TASK GOAL =>
Go through the data line by line from the top, retyping each exactly, and end with the line that contains "are an oracle".

(Stored items)

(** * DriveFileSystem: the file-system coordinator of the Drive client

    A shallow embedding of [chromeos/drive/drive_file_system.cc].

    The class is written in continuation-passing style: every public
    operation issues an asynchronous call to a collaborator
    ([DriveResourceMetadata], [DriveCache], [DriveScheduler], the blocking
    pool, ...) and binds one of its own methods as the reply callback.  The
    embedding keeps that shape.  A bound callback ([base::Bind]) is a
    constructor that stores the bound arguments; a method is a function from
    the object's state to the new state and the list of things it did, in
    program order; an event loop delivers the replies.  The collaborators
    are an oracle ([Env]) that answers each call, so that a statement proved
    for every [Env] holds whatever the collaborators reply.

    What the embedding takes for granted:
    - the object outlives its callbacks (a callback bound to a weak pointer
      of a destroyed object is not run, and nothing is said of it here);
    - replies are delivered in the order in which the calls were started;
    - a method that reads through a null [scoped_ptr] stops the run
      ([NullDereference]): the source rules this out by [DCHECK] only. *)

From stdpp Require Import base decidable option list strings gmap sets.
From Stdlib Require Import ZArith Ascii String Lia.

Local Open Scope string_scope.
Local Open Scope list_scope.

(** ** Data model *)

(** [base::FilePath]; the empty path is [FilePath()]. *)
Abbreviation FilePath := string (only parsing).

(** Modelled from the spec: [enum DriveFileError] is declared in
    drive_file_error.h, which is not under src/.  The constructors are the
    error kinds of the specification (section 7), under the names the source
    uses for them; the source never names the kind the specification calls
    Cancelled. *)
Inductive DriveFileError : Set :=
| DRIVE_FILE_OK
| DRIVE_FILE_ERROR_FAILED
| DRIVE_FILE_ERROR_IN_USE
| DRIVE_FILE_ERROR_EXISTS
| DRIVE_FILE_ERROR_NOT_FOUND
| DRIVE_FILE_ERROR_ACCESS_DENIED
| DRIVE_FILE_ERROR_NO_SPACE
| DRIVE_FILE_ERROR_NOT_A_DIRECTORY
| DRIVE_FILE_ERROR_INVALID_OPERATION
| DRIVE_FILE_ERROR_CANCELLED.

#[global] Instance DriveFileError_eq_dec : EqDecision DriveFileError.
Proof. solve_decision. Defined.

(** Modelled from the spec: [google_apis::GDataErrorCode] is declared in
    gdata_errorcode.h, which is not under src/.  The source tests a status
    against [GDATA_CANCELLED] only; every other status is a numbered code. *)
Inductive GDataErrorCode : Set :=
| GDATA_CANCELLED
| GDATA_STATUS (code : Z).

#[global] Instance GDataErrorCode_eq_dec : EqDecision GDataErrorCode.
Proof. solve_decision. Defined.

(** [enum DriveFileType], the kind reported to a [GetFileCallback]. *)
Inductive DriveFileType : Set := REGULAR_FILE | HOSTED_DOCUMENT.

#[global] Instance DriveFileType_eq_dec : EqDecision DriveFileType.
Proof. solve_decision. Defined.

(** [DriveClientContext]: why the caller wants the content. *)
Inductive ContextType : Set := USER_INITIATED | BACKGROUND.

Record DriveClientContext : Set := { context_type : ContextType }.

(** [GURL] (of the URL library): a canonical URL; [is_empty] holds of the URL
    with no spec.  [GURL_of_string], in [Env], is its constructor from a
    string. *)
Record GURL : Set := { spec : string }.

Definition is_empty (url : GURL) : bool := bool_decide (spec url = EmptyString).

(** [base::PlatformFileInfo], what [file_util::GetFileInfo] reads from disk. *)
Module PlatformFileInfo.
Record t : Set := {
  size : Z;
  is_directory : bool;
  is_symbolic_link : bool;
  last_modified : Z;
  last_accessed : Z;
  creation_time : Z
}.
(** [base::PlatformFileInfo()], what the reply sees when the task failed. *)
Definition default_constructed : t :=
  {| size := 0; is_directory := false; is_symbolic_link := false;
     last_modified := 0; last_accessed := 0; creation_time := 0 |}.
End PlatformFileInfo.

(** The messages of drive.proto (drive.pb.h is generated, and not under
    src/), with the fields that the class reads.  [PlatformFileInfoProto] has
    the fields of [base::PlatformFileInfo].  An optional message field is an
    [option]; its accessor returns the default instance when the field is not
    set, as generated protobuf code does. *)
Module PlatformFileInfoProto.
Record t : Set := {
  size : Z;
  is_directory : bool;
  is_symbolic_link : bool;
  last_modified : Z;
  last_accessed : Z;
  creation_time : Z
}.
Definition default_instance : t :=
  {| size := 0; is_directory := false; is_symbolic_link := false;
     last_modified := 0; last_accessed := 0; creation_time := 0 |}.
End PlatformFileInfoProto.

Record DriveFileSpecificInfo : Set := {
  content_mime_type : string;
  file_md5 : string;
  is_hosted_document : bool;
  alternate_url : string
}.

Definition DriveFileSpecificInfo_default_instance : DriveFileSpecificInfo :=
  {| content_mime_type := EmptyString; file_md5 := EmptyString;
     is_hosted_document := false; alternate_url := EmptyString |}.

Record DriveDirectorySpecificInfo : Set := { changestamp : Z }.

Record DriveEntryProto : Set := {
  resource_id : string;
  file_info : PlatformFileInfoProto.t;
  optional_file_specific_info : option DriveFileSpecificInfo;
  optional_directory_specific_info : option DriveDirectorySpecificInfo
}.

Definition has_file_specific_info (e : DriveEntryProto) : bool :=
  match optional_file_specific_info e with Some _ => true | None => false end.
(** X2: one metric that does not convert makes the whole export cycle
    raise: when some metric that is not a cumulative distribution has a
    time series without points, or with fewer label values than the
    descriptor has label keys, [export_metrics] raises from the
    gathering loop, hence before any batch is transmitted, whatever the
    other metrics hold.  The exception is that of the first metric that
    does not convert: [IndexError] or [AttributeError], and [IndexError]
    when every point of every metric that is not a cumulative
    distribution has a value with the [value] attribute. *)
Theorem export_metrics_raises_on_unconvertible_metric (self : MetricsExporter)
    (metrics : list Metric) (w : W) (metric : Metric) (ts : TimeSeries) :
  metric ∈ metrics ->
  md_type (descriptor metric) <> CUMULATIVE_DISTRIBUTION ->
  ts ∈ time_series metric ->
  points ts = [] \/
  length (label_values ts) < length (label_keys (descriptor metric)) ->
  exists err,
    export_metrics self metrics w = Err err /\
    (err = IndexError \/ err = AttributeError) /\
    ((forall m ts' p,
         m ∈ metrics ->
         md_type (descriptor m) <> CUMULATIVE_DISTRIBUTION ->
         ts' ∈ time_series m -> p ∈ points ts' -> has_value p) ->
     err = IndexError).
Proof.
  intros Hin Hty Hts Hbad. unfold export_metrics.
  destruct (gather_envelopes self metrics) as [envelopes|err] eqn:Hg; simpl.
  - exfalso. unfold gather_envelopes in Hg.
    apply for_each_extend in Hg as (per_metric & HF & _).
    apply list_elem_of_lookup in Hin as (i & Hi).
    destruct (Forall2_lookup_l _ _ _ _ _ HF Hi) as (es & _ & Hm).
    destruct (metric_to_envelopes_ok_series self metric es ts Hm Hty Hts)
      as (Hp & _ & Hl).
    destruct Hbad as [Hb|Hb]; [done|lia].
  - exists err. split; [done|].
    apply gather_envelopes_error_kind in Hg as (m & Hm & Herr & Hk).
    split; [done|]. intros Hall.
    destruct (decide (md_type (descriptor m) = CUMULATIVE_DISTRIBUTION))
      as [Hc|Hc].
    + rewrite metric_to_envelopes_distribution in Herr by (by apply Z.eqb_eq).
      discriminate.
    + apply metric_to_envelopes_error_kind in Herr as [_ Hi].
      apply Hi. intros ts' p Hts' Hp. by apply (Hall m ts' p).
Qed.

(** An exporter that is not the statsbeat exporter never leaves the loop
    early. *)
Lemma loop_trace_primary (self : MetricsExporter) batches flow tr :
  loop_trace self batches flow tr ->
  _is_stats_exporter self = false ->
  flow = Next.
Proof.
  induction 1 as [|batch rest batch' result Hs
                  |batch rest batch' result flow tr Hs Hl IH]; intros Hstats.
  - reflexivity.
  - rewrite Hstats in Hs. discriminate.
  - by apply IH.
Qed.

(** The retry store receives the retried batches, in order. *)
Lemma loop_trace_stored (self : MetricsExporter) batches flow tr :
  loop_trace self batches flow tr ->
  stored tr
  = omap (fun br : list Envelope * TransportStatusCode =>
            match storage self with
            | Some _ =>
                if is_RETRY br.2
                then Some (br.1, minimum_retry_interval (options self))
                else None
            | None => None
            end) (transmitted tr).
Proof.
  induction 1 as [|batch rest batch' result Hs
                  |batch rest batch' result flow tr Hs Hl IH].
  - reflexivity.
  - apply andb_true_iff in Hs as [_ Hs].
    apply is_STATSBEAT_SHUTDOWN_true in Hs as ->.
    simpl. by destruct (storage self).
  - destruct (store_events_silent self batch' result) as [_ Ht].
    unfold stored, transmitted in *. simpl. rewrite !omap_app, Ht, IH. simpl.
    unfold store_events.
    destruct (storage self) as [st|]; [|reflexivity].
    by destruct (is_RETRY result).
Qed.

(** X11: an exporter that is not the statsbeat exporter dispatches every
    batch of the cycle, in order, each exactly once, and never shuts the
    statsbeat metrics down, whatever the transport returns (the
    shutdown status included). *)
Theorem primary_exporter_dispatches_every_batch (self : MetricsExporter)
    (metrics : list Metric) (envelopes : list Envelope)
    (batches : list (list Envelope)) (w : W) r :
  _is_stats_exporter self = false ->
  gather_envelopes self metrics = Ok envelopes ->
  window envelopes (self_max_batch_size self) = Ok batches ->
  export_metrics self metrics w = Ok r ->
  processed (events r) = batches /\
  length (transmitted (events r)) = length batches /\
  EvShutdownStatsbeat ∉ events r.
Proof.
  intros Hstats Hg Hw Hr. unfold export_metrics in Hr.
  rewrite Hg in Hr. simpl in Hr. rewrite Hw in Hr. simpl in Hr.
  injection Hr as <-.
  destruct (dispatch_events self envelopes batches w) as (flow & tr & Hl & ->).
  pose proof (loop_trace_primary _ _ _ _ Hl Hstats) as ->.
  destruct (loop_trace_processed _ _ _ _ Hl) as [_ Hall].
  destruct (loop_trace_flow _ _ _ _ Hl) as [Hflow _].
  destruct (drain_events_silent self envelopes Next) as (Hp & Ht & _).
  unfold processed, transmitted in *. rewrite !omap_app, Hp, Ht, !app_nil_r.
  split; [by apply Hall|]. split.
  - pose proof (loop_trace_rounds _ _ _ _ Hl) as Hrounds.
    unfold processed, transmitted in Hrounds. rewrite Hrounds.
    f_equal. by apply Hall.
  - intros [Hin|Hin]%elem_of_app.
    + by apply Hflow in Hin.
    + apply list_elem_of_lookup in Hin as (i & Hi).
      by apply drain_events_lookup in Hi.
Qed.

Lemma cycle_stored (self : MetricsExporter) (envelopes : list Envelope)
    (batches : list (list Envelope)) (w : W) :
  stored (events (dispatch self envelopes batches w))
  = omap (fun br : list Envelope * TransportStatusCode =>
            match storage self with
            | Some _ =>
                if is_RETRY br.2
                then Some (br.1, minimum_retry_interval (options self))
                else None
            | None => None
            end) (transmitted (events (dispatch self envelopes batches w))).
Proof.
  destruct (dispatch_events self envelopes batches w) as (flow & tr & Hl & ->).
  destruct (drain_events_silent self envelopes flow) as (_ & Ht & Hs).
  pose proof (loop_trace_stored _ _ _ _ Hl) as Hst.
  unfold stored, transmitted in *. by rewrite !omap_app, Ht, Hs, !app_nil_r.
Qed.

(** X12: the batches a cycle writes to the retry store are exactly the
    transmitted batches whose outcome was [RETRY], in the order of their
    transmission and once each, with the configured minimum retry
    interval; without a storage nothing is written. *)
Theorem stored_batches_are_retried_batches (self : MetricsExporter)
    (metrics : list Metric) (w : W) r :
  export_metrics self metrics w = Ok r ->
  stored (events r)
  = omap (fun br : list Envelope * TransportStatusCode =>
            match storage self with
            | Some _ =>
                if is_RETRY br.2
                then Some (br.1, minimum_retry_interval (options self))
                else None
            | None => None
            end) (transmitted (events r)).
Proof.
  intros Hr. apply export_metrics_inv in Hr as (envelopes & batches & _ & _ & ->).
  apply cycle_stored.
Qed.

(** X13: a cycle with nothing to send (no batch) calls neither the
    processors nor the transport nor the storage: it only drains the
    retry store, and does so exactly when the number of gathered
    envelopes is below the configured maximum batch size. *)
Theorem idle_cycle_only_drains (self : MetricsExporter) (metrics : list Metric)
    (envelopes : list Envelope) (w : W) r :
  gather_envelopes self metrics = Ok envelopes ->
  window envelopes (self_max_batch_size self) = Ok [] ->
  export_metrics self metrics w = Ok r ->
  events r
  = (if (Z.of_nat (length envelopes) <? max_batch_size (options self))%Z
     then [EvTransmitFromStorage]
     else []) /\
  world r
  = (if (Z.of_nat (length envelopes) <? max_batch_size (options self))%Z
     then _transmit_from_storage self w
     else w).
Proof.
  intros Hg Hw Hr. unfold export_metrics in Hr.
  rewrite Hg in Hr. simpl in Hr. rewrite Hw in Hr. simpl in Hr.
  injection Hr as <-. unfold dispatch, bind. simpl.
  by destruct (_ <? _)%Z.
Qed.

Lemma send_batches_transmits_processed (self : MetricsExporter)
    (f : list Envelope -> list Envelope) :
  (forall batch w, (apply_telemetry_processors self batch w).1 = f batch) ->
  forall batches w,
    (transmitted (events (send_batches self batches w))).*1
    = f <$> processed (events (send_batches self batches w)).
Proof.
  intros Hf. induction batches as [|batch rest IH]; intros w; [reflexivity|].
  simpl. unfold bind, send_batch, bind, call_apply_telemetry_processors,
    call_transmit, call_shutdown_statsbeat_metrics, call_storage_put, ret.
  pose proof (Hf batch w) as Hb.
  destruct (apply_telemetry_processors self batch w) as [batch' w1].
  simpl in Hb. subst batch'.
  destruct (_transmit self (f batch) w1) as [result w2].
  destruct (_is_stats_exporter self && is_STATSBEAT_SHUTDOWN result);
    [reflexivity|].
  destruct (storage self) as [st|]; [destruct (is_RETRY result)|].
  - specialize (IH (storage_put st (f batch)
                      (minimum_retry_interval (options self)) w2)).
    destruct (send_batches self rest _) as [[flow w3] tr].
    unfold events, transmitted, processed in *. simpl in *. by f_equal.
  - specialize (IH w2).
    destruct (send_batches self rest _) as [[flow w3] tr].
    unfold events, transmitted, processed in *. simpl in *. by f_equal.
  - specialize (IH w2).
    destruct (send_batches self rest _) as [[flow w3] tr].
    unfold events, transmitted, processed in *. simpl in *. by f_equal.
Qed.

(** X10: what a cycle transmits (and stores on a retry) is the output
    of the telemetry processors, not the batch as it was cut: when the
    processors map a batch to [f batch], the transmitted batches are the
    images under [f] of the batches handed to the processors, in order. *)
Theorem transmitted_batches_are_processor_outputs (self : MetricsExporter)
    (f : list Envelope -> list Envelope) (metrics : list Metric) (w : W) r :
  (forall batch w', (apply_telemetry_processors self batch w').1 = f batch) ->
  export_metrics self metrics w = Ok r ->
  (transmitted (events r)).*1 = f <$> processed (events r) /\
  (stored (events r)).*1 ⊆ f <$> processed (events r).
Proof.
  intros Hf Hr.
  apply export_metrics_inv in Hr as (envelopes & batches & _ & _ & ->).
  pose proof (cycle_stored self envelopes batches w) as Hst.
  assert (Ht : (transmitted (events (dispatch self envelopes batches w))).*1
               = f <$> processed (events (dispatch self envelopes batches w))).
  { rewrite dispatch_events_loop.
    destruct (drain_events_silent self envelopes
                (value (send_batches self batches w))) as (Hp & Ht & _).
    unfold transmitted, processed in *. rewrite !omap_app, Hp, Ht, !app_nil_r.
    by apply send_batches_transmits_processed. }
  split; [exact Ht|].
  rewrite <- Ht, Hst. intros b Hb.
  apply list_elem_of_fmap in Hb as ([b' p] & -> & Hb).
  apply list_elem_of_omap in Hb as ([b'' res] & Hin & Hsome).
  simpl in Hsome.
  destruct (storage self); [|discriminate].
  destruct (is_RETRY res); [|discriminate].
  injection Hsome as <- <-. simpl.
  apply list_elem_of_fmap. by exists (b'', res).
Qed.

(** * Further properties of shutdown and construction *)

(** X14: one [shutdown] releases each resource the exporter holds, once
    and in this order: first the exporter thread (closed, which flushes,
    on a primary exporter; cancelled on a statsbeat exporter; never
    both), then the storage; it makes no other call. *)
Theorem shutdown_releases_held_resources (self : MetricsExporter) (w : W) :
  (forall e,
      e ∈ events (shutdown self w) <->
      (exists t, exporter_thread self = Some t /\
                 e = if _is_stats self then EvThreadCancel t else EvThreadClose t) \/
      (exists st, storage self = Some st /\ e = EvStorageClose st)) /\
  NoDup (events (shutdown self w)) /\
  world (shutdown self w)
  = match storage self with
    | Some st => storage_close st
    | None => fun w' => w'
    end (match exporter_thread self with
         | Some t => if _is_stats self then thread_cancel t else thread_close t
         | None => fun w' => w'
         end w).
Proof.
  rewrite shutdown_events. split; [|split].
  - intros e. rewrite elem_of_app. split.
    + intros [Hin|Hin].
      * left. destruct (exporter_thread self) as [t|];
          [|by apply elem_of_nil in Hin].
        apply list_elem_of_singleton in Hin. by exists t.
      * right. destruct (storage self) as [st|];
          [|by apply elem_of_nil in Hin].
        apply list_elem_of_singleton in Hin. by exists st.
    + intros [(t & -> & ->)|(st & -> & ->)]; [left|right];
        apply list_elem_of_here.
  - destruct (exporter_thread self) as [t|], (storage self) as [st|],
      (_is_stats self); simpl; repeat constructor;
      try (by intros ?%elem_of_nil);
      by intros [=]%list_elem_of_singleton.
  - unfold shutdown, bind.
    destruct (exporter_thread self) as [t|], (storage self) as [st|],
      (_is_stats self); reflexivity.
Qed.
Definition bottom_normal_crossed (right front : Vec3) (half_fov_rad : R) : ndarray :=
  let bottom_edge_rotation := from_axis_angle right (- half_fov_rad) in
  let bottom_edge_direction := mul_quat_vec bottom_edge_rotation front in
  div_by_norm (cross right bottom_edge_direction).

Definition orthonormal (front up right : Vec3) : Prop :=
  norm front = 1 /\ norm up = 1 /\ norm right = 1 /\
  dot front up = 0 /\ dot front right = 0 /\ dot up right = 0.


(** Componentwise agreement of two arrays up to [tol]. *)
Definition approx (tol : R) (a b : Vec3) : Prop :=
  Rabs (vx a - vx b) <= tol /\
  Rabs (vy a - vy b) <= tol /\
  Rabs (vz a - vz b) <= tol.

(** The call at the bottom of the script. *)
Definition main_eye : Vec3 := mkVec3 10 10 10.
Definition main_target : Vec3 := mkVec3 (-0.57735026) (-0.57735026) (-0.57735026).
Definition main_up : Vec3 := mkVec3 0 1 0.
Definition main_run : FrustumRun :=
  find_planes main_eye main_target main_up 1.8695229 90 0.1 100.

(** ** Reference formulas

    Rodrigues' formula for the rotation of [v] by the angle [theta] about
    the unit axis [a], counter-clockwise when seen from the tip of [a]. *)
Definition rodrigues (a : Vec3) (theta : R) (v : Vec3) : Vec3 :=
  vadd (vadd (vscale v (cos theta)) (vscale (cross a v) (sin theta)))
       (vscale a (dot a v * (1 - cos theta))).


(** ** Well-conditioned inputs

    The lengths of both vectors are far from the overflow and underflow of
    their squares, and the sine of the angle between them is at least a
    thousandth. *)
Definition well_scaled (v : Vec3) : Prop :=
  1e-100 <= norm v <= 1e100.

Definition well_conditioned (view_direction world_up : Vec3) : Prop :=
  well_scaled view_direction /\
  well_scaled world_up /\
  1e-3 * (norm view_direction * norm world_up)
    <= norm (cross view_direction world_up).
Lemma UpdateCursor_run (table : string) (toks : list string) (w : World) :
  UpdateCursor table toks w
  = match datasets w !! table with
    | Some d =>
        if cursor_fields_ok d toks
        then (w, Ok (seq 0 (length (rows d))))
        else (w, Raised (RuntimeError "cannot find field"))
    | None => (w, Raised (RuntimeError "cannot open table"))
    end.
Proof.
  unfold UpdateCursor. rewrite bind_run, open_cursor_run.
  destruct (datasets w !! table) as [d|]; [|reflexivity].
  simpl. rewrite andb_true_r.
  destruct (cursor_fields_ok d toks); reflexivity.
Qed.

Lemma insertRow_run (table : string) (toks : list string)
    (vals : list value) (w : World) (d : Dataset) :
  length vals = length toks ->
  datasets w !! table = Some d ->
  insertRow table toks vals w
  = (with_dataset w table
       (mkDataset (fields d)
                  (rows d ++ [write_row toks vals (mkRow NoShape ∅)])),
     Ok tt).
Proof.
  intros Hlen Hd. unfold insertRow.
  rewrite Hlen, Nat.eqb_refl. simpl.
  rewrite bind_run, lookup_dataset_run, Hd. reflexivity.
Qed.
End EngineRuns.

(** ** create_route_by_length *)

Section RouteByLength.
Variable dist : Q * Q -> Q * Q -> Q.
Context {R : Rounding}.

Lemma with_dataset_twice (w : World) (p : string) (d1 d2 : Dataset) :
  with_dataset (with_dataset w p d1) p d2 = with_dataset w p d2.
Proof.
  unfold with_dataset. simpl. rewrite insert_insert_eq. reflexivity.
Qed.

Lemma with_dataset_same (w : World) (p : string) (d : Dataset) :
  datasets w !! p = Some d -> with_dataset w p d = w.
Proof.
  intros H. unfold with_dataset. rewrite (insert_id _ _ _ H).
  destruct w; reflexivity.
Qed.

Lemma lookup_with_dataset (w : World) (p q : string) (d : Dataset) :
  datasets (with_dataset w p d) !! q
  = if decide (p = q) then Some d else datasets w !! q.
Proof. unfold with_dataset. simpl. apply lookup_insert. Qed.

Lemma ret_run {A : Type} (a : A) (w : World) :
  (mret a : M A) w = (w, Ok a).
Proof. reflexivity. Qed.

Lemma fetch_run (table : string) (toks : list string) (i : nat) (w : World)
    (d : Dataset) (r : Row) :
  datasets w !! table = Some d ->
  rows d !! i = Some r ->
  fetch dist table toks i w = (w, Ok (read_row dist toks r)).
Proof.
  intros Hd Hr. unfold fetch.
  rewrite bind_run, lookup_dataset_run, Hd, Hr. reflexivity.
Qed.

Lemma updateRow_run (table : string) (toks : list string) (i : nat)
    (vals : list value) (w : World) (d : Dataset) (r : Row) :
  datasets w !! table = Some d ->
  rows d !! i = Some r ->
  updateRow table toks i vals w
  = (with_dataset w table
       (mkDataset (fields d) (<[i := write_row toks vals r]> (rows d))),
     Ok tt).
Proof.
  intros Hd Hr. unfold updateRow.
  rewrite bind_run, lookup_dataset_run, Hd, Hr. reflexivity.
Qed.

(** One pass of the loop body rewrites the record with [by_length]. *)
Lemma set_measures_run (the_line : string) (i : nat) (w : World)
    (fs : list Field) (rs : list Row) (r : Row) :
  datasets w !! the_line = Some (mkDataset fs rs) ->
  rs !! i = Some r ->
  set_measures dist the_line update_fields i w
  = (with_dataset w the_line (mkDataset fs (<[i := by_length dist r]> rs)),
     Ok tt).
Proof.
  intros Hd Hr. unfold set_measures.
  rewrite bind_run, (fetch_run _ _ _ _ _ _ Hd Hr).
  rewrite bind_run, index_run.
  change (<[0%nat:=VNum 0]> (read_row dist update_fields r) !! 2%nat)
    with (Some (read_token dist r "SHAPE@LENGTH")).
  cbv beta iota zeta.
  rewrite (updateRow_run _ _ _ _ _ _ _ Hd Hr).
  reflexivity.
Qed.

RESPONSE BOX =>
(** * DriveFileSystem: the file-system coordinator of the Drive client

    A shallow embedding of [chromeos/drive/drive_file_system.cc].

    The class is written in continuation-passing style: every public
    operation issues an asynchronous call to a collaborator
    ([DriveResourceMetadata], [DriveCache], [DriveScheduler], the blocking
    pool, ...) and binds one of its own methods as the reply callback.  The
    embedding keeps that shape.  A bound callback ([base::Bind]) is a
    constructor that stores the bound arguments; a method is a function from
    the object's state to the new state and the list of things it did, in
    program order; an event loop delivers the replies.  The collaborators
    are an oracle ([Env]) that answers each call, so that a statement proved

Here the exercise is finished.